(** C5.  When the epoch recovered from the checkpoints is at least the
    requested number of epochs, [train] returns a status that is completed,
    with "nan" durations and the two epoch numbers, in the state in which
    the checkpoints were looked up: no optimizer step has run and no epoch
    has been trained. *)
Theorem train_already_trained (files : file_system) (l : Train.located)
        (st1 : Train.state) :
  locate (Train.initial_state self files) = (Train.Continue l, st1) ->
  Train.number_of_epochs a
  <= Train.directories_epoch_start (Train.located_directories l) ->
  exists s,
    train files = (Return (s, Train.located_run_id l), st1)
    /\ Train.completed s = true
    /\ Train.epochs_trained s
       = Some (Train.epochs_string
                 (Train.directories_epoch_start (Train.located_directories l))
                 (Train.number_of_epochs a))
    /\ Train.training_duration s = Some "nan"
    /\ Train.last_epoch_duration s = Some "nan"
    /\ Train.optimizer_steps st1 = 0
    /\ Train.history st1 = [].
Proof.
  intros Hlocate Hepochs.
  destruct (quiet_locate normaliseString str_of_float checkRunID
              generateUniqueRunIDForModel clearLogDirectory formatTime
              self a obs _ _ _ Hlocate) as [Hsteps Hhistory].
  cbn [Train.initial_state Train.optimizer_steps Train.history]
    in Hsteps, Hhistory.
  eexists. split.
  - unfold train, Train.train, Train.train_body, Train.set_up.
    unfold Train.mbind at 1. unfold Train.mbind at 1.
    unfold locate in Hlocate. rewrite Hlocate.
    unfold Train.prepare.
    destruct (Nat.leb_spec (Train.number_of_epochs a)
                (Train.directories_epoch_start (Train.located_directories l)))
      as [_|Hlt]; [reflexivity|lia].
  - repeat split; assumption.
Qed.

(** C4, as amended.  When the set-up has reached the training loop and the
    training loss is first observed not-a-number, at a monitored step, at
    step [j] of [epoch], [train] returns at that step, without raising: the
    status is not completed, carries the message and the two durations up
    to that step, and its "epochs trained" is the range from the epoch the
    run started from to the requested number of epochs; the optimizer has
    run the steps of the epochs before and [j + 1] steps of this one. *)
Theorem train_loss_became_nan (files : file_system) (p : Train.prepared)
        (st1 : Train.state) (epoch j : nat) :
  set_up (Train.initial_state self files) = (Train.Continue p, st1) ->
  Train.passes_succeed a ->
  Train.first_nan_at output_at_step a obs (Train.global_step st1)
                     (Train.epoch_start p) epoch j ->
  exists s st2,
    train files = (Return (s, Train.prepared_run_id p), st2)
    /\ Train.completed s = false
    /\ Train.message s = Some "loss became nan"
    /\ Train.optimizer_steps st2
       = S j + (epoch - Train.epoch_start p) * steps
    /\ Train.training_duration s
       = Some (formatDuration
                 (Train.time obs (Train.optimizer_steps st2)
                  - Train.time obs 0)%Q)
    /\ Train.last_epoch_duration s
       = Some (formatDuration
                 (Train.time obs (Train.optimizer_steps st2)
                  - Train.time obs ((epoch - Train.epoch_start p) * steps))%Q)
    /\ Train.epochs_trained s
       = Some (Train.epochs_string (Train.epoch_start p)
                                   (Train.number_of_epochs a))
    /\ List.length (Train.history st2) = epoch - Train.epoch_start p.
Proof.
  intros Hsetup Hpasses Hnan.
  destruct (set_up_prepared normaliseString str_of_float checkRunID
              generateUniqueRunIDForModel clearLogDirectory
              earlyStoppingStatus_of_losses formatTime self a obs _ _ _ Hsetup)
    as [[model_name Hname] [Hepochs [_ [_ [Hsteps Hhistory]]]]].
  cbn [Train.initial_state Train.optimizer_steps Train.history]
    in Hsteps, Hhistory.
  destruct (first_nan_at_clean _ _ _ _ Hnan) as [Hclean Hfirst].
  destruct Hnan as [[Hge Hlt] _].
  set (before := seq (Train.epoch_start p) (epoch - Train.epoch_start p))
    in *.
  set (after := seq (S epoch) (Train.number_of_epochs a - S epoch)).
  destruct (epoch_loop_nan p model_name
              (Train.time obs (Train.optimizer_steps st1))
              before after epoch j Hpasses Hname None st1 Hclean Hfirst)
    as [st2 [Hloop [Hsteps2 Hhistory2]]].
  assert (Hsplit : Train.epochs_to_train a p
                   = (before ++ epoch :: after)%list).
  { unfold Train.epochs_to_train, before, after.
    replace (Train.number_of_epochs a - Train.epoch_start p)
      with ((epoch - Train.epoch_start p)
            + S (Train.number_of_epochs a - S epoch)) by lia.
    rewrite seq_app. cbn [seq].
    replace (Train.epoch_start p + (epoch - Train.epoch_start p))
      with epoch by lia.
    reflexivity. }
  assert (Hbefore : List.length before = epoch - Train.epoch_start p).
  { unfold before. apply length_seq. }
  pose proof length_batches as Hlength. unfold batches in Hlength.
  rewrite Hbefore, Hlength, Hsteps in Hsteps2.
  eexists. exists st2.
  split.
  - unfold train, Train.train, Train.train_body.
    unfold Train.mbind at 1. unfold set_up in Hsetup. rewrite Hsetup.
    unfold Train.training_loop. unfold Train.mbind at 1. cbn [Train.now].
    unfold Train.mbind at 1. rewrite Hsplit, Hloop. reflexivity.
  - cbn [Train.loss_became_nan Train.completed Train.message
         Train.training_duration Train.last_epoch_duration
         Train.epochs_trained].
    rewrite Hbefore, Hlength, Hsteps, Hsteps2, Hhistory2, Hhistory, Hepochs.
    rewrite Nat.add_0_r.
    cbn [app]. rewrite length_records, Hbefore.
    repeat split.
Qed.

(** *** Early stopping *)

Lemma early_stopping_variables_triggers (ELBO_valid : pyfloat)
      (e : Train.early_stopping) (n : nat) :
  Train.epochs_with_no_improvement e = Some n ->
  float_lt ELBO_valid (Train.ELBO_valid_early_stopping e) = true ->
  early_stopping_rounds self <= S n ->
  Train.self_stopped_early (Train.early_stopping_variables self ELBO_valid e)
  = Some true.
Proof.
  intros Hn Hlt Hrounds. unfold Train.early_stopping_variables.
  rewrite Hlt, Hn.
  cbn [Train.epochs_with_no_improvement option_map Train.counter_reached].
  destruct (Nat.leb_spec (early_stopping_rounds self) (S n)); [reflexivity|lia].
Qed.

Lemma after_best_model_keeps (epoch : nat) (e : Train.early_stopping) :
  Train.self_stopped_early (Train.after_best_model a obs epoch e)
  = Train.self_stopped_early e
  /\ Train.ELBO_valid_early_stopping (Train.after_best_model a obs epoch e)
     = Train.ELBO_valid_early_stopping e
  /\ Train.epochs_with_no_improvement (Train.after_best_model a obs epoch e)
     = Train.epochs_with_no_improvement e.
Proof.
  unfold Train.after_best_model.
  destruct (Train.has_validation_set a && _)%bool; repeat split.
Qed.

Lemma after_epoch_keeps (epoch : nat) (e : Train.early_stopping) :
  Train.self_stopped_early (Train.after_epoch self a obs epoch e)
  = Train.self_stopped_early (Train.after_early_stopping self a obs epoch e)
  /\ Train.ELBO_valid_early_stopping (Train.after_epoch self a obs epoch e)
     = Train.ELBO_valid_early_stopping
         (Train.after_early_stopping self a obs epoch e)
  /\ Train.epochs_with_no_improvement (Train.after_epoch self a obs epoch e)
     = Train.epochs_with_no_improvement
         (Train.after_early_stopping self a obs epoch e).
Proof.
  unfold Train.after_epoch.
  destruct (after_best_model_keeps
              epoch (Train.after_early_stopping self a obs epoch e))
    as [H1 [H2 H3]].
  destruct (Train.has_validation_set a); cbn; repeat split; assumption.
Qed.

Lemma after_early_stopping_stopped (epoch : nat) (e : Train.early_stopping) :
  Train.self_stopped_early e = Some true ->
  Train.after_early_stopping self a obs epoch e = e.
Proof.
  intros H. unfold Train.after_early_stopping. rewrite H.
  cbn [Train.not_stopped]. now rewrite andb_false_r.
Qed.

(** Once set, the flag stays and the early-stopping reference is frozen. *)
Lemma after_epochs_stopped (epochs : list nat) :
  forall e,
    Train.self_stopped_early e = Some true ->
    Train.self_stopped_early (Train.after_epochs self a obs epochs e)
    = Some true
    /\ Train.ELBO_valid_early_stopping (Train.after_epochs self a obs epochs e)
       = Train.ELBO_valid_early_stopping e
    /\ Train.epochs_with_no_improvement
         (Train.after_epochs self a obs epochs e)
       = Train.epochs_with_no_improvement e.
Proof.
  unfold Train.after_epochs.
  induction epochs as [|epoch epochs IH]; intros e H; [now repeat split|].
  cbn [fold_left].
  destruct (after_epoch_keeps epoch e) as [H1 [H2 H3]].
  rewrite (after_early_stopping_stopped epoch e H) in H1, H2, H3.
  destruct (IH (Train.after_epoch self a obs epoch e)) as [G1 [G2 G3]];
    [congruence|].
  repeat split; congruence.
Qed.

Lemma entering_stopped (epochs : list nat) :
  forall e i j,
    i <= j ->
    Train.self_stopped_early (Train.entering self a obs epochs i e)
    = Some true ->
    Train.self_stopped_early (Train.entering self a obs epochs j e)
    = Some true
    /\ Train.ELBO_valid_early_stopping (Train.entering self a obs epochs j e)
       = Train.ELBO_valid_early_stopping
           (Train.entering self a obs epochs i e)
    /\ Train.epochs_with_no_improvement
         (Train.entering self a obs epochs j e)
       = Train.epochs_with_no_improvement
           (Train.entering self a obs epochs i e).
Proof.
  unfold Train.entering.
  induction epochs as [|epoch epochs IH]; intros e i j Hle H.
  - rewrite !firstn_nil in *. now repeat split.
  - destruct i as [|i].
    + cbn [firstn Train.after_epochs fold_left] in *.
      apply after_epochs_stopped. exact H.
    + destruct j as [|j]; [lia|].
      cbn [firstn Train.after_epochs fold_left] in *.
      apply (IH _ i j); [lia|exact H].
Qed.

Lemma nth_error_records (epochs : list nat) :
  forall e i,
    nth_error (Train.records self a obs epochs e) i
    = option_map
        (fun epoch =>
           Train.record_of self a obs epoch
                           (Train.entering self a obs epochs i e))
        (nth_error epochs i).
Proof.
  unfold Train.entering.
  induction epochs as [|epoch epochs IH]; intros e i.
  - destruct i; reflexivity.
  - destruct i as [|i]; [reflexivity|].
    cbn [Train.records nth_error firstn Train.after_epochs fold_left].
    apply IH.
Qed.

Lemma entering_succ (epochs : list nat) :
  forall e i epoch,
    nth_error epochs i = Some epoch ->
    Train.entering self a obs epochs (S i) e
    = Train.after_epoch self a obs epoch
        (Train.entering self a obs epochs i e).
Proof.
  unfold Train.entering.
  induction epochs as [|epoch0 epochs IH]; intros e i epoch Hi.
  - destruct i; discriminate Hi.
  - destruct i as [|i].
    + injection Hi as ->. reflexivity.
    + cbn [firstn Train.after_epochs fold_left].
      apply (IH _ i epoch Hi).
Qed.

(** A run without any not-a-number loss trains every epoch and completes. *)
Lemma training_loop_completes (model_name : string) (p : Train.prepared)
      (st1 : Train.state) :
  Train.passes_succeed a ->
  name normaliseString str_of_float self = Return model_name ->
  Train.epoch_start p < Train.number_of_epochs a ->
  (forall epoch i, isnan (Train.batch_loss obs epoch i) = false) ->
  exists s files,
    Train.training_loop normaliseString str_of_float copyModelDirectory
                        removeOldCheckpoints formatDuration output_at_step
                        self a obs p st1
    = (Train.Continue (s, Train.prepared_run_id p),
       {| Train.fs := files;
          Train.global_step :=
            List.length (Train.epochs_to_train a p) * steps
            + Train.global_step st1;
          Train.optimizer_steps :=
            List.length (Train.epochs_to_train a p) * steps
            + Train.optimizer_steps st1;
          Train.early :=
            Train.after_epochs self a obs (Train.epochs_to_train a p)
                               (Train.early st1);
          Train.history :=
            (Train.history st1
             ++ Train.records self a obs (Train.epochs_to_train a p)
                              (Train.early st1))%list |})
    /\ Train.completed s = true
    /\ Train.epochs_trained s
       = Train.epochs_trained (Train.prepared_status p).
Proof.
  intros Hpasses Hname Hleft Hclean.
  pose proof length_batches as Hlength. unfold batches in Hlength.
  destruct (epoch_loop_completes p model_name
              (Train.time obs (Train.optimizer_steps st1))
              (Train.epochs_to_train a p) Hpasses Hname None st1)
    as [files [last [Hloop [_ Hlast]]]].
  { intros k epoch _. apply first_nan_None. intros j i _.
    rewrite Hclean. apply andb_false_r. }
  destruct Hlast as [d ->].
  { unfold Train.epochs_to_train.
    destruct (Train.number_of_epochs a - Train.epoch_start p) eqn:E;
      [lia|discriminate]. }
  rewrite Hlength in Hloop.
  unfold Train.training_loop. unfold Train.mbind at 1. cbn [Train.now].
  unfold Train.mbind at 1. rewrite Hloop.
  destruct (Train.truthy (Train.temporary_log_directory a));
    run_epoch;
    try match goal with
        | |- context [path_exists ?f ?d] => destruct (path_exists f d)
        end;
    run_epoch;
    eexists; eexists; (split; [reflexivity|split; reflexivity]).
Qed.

**Task to carry out**: The required answer is the exact run of lines above starting at the line with "Train.training_loop normaliseString str_of_float" and ending at the line with "Train.records self a obs (Train.epochs_to_train a p)", with both ends present.

**Completed exercise**:
    Train.training_loop normaliseString str_of_float copyModelDirectory
                        removeOldCheckpoints formatDuration output_at_step
                        self a obs p st1
    = (Train.Continue (s, Train.prepared_run_id p),
       {| Train.fs := files;
          Train.global_step :=
            List.length (Train.epochs_to_train a p) * steps
            + Train.global_step st1;
          Train.optimizer_steps :=
            List.length (Train.epochs_to_train a p) * steps
            + Train.optimizer_steps st1;
          Train.early :=
            Train.after_epochs self a obs (Train.epochs_to_train a p)
                               (Train.early st1);
          Train.history :=
            (Train.history st1
             ++ Train.records self a obs (Train.epochs_to_train a p)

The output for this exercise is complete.